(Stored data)
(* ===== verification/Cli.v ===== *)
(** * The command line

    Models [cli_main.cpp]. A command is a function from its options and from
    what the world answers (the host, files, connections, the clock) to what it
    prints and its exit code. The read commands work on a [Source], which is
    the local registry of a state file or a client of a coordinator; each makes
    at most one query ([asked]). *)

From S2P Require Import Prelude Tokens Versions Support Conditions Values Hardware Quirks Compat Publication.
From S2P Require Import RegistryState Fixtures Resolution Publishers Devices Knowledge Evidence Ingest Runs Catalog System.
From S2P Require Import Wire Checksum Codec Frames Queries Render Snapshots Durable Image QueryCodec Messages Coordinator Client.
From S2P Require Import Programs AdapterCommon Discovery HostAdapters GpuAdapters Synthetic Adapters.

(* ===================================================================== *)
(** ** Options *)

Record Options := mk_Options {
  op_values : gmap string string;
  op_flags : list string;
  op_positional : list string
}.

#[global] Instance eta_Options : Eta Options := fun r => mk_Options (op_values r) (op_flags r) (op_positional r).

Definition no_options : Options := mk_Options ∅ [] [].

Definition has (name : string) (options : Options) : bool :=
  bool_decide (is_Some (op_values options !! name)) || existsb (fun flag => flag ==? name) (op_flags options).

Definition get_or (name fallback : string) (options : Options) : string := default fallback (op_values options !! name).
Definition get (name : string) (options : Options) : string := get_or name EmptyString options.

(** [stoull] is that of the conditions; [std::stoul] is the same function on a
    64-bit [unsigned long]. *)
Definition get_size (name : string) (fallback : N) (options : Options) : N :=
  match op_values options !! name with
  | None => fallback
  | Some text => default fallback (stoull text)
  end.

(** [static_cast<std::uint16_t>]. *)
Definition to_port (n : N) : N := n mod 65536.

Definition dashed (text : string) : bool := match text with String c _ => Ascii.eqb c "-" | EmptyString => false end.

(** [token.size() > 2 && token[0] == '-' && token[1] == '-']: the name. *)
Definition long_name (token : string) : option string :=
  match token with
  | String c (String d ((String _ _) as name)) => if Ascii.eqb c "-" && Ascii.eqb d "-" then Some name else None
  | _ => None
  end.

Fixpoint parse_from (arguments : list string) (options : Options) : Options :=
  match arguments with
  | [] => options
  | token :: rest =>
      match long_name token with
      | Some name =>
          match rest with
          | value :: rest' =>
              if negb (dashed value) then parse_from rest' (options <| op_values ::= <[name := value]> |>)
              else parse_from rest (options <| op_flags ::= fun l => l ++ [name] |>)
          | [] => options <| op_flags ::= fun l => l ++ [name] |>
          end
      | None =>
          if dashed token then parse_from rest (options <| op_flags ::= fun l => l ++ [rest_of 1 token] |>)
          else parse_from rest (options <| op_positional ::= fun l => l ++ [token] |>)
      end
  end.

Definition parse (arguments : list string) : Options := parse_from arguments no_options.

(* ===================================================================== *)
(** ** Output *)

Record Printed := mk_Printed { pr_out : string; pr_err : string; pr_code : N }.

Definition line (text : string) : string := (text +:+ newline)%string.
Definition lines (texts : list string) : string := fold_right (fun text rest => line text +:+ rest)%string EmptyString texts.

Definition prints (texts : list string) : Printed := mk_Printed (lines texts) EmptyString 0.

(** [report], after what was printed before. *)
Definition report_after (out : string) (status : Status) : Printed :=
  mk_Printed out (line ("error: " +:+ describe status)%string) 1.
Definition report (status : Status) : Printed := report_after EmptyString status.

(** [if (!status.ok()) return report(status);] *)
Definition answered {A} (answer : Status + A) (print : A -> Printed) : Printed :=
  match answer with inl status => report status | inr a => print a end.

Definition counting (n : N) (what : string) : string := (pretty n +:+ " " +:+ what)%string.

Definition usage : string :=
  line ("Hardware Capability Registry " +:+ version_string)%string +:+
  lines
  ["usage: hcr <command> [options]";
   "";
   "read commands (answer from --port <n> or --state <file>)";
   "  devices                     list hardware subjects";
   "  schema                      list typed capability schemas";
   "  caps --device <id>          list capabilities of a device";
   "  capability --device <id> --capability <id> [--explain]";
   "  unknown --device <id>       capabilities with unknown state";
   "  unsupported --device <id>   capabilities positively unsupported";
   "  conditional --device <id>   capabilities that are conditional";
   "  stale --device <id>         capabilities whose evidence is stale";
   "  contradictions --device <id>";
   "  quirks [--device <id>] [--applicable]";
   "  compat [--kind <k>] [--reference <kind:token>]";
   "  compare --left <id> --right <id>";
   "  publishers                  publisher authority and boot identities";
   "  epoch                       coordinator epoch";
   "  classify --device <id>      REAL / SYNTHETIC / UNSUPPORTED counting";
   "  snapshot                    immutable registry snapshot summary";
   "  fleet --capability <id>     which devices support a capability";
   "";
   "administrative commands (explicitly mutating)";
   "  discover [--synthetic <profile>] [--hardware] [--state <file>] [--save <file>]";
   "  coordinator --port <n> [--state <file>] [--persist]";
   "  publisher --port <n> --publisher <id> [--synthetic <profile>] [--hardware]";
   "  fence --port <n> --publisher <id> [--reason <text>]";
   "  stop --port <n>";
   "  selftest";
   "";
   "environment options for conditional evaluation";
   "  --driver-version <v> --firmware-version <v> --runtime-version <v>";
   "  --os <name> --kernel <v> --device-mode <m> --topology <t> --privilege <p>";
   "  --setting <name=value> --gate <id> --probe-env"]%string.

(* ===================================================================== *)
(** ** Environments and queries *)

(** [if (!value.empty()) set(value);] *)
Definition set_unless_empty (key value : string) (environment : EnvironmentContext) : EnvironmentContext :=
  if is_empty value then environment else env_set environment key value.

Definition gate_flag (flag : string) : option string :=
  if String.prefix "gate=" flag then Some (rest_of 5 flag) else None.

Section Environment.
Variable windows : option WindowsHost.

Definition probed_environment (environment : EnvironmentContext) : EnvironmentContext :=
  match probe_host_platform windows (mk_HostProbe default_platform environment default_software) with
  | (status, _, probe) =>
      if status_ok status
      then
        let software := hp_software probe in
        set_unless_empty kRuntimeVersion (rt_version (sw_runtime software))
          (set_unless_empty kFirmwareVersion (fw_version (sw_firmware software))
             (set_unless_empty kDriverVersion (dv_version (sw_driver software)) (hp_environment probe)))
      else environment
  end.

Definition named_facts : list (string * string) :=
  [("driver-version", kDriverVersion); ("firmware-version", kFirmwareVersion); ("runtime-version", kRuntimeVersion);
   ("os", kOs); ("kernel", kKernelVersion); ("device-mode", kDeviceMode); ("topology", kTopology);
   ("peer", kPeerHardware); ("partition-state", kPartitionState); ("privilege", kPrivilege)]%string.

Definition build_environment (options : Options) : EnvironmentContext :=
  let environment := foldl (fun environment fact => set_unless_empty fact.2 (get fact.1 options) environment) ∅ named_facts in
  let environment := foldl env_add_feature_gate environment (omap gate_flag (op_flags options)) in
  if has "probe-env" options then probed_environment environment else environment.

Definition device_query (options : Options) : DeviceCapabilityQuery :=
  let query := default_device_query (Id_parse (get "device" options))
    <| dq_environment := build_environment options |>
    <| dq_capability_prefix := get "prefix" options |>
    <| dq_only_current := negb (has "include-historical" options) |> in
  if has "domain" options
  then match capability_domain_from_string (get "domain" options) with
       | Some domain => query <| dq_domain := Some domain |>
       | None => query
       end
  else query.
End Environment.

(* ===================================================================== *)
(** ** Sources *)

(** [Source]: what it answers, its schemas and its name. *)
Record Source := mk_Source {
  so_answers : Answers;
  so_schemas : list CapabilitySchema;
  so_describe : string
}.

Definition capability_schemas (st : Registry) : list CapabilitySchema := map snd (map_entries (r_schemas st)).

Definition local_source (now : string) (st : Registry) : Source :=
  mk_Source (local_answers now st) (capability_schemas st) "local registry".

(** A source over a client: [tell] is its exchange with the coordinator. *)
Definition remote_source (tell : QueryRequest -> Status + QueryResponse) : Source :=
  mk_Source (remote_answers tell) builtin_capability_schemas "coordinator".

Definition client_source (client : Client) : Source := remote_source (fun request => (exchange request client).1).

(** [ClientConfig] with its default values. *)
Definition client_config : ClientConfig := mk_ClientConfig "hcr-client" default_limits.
* * *
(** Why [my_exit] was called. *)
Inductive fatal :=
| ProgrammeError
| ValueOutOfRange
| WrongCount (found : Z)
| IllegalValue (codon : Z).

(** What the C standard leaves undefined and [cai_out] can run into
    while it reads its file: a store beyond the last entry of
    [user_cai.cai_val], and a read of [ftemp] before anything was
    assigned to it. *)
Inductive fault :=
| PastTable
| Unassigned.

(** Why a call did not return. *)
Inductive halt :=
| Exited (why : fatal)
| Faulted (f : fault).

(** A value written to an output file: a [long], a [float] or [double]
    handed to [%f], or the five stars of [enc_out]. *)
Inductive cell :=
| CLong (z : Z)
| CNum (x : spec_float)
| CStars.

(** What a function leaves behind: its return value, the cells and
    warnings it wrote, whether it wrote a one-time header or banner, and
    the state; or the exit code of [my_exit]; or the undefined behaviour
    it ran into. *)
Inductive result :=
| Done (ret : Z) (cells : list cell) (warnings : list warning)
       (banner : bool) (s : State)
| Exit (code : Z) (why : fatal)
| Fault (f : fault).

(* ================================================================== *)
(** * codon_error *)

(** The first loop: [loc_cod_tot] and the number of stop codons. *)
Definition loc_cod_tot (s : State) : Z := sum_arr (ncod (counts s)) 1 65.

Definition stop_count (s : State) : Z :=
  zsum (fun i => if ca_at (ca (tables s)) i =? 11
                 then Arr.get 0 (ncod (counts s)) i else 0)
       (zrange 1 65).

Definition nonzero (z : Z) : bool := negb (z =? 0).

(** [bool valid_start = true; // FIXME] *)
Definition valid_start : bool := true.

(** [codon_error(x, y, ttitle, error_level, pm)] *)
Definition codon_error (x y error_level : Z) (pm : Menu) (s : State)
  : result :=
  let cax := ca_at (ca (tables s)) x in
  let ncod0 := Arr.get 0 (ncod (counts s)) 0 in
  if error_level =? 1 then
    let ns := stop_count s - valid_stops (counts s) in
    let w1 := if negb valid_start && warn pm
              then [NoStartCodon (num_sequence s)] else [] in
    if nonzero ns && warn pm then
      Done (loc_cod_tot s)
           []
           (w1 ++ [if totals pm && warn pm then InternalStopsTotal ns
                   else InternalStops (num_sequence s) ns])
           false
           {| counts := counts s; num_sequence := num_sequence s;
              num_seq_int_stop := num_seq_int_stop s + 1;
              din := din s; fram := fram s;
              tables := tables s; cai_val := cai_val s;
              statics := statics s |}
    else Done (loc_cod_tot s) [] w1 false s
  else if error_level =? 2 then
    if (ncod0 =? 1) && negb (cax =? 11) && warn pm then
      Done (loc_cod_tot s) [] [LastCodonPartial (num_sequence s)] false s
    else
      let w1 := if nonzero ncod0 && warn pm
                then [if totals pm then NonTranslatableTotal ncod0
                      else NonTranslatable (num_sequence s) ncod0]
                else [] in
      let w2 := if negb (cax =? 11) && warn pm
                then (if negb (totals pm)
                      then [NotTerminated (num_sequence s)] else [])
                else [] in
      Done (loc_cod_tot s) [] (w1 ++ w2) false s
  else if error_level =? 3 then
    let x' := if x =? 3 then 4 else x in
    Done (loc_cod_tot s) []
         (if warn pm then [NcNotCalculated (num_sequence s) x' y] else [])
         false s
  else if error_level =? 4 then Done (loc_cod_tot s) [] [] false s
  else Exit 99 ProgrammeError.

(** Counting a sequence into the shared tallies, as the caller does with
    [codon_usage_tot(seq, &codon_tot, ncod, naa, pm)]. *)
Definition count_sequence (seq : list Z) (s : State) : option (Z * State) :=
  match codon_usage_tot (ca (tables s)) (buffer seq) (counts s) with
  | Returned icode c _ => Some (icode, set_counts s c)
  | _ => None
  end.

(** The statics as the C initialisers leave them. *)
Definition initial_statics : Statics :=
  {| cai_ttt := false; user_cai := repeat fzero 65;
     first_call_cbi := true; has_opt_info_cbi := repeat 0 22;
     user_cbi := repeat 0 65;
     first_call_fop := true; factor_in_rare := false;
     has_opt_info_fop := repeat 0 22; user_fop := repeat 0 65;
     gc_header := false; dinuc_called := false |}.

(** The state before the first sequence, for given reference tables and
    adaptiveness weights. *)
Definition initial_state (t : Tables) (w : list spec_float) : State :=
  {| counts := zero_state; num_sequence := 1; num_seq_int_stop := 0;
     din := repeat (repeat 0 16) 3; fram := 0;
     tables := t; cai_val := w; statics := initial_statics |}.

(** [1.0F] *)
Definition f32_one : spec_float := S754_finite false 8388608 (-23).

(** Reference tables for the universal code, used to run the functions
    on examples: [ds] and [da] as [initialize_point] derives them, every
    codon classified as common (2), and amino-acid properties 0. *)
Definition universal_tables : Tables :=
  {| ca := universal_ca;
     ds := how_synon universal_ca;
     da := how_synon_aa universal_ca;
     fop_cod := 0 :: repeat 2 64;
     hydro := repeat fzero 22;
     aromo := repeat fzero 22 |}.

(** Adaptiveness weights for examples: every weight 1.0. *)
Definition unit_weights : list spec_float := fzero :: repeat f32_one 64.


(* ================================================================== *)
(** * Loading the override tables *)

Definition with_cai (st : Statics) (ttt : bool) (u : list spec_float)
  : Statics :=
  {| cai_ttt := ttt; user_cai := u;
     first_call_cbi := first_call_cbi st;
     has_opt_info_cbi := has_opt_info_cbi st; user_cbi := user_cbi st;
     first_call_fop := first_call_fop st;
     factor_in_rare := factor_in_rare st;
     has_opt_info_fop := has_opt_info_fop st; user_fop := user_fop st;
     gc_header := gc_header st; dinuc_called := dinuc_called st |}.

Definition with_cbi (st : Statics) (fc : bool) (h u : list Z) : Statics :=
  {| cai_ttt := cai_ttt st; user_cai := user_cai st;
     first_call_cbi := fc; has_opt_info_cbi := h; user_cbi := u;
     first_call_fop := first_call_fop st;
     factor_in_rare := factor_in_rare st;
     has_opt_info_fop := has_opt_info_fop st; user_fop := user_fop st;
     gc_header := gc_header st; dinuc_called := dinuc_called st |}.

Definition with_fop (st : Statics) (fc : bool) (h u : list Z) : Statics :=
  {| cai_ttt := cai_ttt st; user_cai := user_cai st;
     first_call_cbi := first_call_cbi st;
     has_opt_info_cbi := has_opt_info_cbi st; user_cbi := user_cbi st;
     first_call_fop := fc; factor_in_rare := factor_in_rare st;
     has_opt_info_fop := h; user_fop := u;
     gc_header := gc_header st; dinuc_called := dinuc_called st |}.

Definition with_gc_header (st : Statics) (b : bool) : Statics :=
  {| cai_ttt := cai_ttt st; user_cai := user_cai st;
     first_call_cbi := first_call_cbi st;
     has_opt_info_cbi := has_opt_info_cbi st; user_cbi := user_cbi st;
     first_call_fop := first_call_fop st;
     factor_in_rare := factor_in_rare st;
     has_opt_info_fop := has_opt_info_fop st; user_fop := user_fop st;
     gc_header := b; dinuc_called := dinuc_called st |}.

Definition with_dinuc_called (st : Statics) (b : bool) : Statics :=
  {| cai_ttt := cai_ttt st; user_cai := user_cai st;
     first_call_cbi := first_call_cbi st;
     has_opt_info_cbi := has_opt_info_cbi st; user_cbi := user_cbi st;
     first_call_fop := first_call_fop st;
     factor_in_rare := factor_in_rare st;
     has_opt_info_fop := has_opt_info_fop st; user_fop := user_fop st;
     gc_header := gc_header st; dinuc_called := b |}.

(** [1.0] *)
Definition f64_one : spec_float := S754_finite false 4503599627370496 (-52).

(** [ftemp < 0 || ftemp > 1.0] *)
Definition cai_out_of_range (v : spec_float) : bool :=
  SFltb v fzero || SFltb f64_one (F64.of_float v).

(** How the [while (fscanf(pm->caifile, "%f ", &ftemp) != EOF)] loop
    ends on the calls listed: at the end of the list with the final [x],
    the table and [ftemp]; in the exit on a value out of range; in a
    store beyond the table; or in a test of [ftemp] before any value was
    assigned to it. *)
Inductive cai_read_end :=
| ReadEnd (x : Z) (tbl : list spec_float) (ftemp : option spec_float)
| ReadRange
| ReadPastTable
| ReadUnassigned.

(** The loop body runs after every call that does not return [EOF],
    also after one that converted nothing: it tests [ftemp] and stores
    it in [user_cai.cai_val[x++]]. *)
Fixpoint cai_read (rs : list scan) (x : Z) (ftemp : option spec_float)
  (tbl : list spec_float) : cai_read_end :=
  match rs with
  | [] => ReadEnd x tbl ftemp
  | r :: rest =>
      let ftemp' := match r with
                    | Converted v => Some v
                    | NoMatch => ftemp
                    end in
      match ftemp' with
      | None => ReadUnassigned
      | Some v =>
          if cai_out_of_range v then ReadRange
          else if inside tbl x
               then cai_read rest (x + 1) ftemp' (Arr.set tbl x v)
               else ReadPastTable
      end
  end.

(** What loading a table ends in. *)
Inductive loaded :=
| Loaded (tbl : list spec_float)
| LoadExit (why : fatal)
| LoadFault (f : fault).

[TRY IT] Collect the lines of the records that include the string "kFirmwareVersion".

[RESPONSE TO THIS EXERCISE]
          (set_unless_empty kFirmwareVersion (fw_version (sw_firmware software))
  [("driver-version", kDriverVersion); ("firmware-version", kFirmwareVersion); ("runtime-version", kRuntimeVersion);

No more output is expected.